It seems to me it would be the quality of the carbide (grade), amount of carbide used, process of applying the carbide to the bit and sharpness. Likewise the bit's ability to absorb the heat it generates without it blowing apart.

There are plenty of catalog images depicting the final cut of the profile and it behooves a "newbie" to be ensured of the highest level of safety. Whether a bit is of low or high quality (purely on the basis of cost) is not the issue...it is whether a bit is manufactured in a quality-conscious environment that counts.

Given a choice of taking the high road or the low road I would opt for the high road and take the risk with the higher-cost bit, the cost of which might pay for a whole set.

Realistically, even a newbie would never go through all the bits in a 30, 40, 50 bit set.
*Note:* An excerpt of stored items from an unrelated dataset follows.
(** The first checks: the target and the replacement are what was planned. *)
Definition replacement_approved (part_path final_path : path) (expected : ExistingFileFingerprint)
    (expected_replacement : option ExistingFileFingerprint) : Disk (anyhow ExistingFileFingerprint) :=
  current ← fingerprint_regular_file_blocking final_path;
  match current with
  | Err error => mret (Err (context (unverifiable final_path) error))
  | Ok current =>
      if bool_decide (current = expected) then
        replacement ← fingerprint_regular_file_blocking part_path;
        match replacement with
        | Err error =>
            mret (Err (context (must_retain [part_path])
                         (context (IsMessage "Could not verify replacement file") error)))
        | Ok replacement =>
            if match expected_replacement with Some approved => bool_decide (approved ≠ replacement) | None => false end then
              mret (Err (context (must_retain [part_path])
                           (bail "Refusing to publish because its bytes changed after validation")))
            else mret (Ok replacement)
        end
      else mret (Err [IsTargetChanged (AfterPlanning final_path)])
  end.

(** The exchange; a failed one is classified by what the target now holds. *)
Definition exchange_classified (part_path final_path : path) (expected : ExistingFileFingerprint)
    : Disk (anyhow path) :=
  r ← exchange_repair_files_blocking part_path final_path;
  match r with
  | Ok displaced_path => mret (Ok displaced_path)
  | Err error =>
      if target_changed (classify_conditional_publish_error error) then
        mret (Err (context (unverifiable final_path) error))
      else
        current ← fingerprint_regular_file_blocking final_path;
        mret (Err (if bool_decide (ok current = Some expected) then error
                   else context (unverifiable final_path) error))
  end.

(** After the exchange: the installed bytes are the validated ones. *)
Definition check_installed (final_path displaced_path : path)
    (expected_replacement : option ExistingFileFingerprint) : Disk (anyhow unit) :=
  match expected_replacement with
  | None => mret (Ok tt)
  | Some expected_replacement =>
      let refuse e := context (must_retain [displaced_path]) (context (unverifiable final_path) e) in
      installed ← fingerprint_regular_file_blocking final_path;
      match installed with
      | Ok installed =>
          if bool_decide (installed = expected_replacement) then mret (Ok tt)
          else mret (Err (refuse (bail "Published replacement no longer matches the validated bytes")))
      | Err error =>
          mret (Err (refuse (context (IsMessage "Could not verify the published replacement") error)))
      end
  end.

(** The displaced bytes are not the expected ones, or cannot be read: put them back. *)
Definition put_back (part_path final_path displaced_path : path) (replacement : ExistingFileFingerprint)
    (restored_error not_restored_error : AnyhowError) (restore_failed : string) : Disk (anyhow unit) :=
  restore_result ← restore_repair_target_if_unchanged_blocking part_path final_path displaced_path replacement;
  mret (match restore_result with
        | Ok true => Err restored_error
        | Ok false => Err (context (must_retain [displaced_path]) (context (unverifiable final_path) not_restored_error))
        | Err restore_error =>
            Err (context (unverifiable final_path) (context (IsMessage restore_failed) restore_error))
        end).

Definition replace_file_if_unchanged_blocking (part_path final_path : path)
    (expected : ExistingFileFingerprint) (expected_replacement : option ExistingFileFingerprint)
    : Disk (anyhow unit) :=
  replacement ←? replacement_approved part_path final_path expected expected_replacement;
  displaced_path ←? exchange_classified part_path final_path expected;
  _ ←? check_installed final_path displaced_path expected_replacement;
  displaced ← fingerprint_regular_file_blocking displaced_path;
  match displaced with
  | Err error =>
      put_back part_path final_path displaced_path replacement
        (context (IsTargetChanged (DuringPublication final_path)) error) error
        "Could not restore after displaced-target verification failed"
  | Ok displaced =>
      if bool_decide (displaced = expected) then
        log_remove displaced_path;;
        fsync_parent_dir_best_effort final_path;;
        mret (Ok tt)
      else
        put_back part_path final_path displaced_path replacement
          [IsTargetChanged (DuringPublication final_path)]
          (bail "Refusing to replace because its bytes changed during conditional publication")
          "Could not restore after its bytes changed during conditional publication"
  end.

Definition replace_file_if_unchanged (part_path final_path : path) (expected : ExistingFileFingerprint)
    : Disk (anyhow unit) :=
  replace_file_if_unchanged_blocking part_path final_path expected None.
I would rather help preach the attitude to select and then buy rather than buy then select.

When I first started routering I remember appreciating the discussion of whether to buy lots of cheap bits or higher quality (known experience) bits. I also remember (after the fact) that I didn't need the other 30/40. I also remember this forum preferring and recommending a higher quality, lower bit count sets. Remember the discussions about the best 9 or 10 router bits to have in inventory...? What happened to that thinking...?

I am not defending one or the other position...rather the position that we should be teaching the new to routers how to select the right bit for the job and not just in profiles but in the value of selecting the best tool the budget will allow.

No offense intended to whichever position the reader happens to take...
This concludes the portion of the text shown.